Giną ptaki, ryby, pszczoły... zatrzymajmy się, popatrzy
uważniej wokoło!
Płaczą niebiescy Aniołowie, płaczą nawet krwawymi łzami
gipsowe figurki Maryji, bo widzą nasi opiekunowie, że ludzi
otaczają coraz większe kordony „aniołów śmierci”, a każdy z
nich trzyma w ręku swoje narzędzie zbrodni.
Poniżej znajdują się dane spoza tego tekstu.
(** The servers are counted, the names of the others than this node are
    collected in order, and the node knows whether it is one. *)
Lemma servers_exact ids :
  Forall described ids →
  servers machine_id_file ids g =
    (Ok (length (filter is_server ids), fqdn <$> filter (λ id, id ≠ me) (filter is_server ids),
         bool_decide (me ∈ filter is_server ids)), g).
Proof.
  induction 1 as [|id ids [Hr Hf] Hids IH]; [done|]. cbn [servers].
  rewrite (st_bind_run _ _ _ _ _ Hr). rewrite (st_bind_run _ _ _ (existsb (py_eq (VStr "consul_server")) (roles id)) g) by done.
  rewrite (filter_cons is_server). destruct (decide (is_server id)) as [Hs|Hs]; unfold is_server in Hs;
    [rewrite Hs|by rewrite (not_true_is_false _ Hs)].
  rewrite (st_bind_run _ _ _ _ _ Hme). cbn [py_eq].
  rewrite filter_cons. destruct (bool_decide_reflect (me = id)) as [->|Hne].
  - rewrite (st_bind_run _ _ _ _ _ IH), decide_False by (intros Hx; by apply Hx).
    rewrite (bool_decide_eq_true_2 (id ∈ id :: _)) by left. done.
  - rewrite (st_bind_run _ _ _ _ _ Hf), (st_bind_run _ _ _ _ _ IH), decide_True by (intros ->; by apply Hne).
    unfold st_ret. do 4 f_equal. apply bool_decide_ext. rewrite elem_of_cons. naive_solver.
Qed.

End servers.
End ConsulSetupSpec.
(* ===== verification/CliFramework.v ===== *)
(** [utils/cli_framework]: commands described by documents ([parser.py],
    [command_factory.py]), the display of their responses ([command.py]), and
    the questions of the terminal ([terminal.py]).

    A parser of [argparse] is the tree of what was added to it; its parsing of
    a command line, the tables of PrettyTable, the modules of the process and
    the directory of the documents are parameters. *)
From Stdlib Require Import Ascii.
From S2P Require Import Prelude PyStr PyVal KvFiles HaDecision.
Import PyStr Files.

Module Cli.

Definition dict : Type := list (string * value).

(** ** Documents *)

Definition as_dict (v : value) : res dict := match v with VDict d => Ok d | _ => Err AttributeError end.
(** [d[k]] *)
Definition item {A} (k : string) (d : list (string * A)) : res A :=
  match dget k d with Some x => Ok x | None => Err KeyError end.
(** [d.get(k, dflt)] *)
Definition get (k : string) (dflt : value) (d : dict) : value := default dflt (dget k d).
(** The text of a value that the code uses as one *)
Definition text (v : value) : res string := match v with VStr s => Ok s | _ => Err TypeError end.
Nasze dobre
Anioły wychodzą do nas naprzeciw, modlą się za nas i nas
proszą, aby się modlić i umożliwić duszy ucieczkę przed
demonami, które już szykują się na wspaniałą zabawę.
Ale jakże ty duszo wyfruniesz kiedy jesteś taka brzemienna w
swoje złe czyny? Mogą być otwarte wszystkie niebieskie
bramy, ale ty nie dasz rady ... w tym momencie wiele dusz
ujrzy co im Bóg naszykował u siebie, że dotrzymał obietnicy,
ale dusza mocno obciążona nie jest w stanie wytrzymać
Światłości Boga i sama ucieka w ciemność.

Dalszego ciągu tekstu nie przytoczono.